**DATA EXTRACT**
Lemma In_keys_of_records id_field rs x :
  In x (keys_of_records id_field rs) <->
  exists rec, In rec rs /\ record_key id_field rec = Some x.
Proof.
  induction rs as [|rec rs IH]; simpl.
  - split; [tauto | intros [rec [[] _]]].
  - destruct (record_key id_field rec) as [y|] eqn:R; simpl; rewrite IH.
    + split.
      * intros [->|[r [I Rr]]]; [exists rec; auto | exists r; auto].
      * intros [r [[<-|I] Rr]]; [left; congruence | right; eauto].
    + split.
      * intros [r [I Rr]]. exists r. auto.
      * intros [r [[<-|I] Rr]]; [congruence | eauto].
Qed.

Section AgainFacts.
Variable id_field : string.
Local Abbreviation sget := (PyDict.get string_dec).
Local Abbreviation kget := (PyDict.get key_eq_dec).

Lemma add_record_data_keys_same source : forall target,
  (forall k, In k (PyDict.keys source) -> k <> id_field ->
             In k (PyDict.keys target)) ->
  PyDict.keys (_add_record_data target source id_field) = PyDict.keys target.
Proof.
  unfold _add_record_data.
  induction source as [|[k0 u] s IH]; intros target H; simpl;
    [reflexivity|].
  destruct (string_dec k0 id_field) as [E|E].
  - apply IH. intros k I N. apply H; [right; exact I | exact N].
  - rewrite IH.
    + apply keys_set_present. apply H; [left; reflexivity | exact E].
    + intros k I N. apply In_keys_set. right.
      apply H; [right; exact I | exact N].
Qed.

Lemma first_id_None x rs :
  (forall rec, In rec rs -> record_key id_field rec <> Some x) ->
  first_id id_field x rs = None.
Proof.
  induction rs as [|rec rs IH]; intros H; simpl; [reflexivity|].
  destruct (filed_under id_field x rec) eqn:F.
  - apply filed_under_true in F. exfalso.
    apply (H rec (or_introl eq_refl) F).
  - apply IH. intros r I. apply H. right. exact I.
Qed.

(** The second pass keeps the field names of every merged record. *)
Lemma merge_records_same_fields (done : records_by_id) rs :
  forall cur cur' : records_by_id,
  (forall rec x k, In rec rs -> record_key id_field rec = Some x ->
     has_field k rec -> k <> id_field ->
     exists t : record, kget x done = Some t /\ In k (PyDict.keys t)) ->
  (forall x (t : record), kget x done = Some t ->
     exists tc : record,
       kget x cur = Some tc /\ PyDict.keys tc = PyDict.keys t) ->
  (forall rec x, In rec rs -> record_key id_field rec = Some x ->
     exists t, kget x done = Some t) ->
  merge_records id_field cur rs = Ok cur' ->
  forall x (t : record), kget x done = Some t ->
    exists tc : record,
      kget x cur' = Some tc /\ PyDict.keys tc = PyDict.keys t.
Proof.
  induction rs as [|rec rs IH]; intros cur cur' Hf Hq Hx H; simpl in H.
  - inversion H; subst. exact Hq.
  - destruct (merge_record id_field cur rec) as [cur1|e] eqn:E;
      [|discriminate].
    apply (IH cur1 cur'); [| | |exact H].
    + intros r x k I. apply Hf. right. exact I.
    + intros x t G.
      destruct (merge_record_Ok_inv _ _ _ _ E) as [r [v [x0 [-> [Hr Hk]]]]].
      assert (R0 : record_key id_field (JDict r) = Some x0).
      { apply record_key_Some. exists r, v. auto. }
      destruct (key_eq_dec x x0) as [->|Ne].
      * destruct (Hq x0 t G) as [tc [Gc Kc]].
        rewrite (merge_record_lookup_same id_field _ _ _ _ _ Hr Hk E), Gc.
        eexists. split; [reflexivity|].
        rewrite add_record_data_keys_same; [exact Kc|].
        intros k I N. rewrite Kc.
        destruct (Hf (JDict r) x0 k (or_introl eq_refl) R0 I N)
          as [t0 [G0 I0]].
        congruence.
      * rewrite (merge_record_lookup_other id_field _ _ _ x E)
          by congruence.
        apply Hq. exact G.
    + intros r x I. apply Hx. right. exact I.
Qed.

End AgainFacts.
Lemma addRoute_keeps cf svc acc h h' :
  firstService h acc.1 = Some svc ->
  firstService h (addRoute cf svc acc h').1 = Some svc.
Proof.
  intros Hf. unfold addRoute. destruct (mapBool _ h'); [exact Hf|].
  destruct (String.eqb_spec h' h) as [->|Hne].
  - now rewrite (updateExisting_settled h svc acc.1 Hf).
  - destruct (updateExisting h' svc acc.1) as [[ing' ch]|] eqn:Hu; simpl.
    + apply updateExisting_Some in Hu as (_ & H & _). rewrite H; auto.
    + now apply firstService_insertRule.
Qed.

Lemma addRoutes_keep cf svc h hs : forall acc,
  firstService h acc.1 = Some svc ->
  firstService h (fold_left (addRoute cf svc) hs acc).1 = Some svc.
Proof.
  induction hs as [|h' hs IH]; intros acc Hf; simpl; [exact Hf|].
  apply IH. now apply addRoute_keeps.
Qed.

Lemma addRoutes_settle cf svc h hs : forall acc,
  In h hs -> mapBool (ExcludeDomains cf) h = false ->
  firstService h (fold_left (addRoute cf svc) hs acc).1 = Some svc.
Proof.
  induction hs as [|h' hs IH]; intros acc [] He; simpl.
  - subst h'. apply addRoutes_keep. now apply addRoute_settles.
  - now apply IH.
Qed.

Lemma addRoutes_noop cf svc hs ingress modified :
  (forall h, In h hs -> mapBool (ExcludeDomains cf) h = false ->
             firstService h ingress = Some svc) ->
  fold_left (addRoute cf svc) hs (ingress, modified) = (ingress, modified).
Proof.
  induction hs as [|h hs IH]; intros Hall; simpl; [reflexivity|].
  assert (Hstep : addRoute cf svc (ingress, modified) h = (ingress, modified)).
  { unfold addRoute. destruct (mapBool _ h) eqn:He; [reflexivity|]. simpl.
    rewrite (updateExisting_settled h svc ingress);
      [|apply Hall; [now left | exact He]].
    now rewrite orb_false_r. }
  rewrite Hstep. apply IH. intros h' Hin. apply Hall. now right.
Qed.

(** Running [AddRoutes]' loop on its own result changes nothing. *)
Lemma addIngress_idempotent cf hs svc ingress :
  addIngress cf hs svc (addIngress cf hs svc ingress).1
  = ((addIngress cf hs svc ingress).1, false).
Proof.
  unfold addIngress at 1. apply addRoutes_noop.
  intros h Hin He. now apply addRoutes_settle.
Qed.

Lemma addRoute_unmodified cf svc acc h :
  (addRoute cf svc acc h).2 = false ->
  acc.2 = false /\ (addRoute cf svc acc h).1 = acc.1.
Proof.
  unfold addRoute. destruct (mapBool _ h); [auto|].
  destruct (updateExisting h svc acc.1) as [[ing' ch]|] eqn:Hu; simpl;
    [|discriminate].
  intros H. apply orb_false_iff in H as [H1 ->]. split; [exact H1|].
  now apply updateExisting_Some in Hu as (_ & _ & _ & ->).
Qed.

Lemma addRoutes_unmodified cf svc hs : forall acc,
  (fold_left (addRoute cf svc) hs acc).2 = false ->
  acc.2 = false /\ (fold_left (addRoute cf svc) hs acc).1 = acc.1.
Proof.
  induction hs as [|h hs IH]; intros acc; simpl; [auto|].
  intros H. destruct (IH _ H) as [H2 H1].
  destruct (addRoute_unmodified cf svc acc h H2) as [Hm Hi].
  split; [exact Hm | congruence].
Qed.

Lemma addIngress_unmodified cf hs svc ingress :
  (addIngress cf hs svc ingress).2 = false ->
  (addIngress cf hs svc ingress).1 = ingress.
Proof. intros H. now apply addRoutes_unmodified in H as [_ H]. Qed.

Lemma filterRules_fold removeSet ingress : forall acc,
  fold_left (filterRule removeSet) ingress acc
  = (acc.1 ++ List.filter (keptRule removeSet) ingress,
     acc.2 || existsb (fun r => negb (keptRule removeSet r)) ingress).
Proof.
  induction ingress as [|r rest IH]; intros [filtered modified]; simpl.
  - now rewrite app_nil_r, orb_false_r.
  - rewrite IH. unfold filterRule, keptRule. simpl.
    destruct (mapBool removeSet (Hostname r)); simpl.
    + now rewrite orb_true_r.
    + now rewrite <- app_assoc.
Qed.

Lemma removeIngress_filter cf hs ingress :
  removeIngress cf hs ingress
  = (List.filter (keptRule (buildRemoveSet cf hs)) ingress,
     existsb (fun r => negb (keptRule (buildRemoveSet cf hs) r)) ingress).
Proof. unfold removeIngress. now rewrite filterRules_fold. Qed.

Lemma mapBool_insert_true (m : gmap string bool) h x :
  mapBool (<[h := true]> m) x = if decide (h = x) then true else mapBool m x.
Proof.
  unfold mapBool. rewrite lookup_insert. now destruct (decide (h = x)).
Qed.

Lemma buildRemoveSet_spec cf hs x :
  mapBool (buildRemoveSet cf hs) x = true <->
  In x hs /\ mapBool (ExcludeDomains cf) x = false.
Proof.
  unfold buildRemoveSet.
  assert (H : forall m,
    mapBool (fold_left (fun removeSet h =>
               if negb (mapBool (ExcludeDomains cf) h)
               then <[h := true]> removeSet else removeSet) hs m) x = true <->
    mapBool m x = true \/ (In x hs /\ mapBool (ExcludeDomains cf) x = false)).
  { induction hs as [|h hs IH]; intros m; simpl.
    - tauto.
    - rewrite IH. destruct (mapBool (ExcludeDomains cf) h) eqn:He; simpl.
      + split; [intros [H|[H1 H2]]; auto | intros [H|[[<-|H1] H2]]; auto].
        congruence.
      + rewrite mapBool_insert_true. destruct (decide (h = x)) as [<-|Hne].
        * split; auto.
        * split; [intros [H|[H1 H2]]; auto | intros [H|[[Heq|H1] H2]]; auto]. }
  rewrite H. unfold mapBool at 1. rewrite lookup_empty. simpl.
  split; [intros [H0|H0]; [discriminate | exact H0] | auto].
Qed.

**EXERCISE REQUIREMENTS**
Report how many lines in the data include the word "else", and give nothing but the count.

**EXERCISE OUTPUT**
2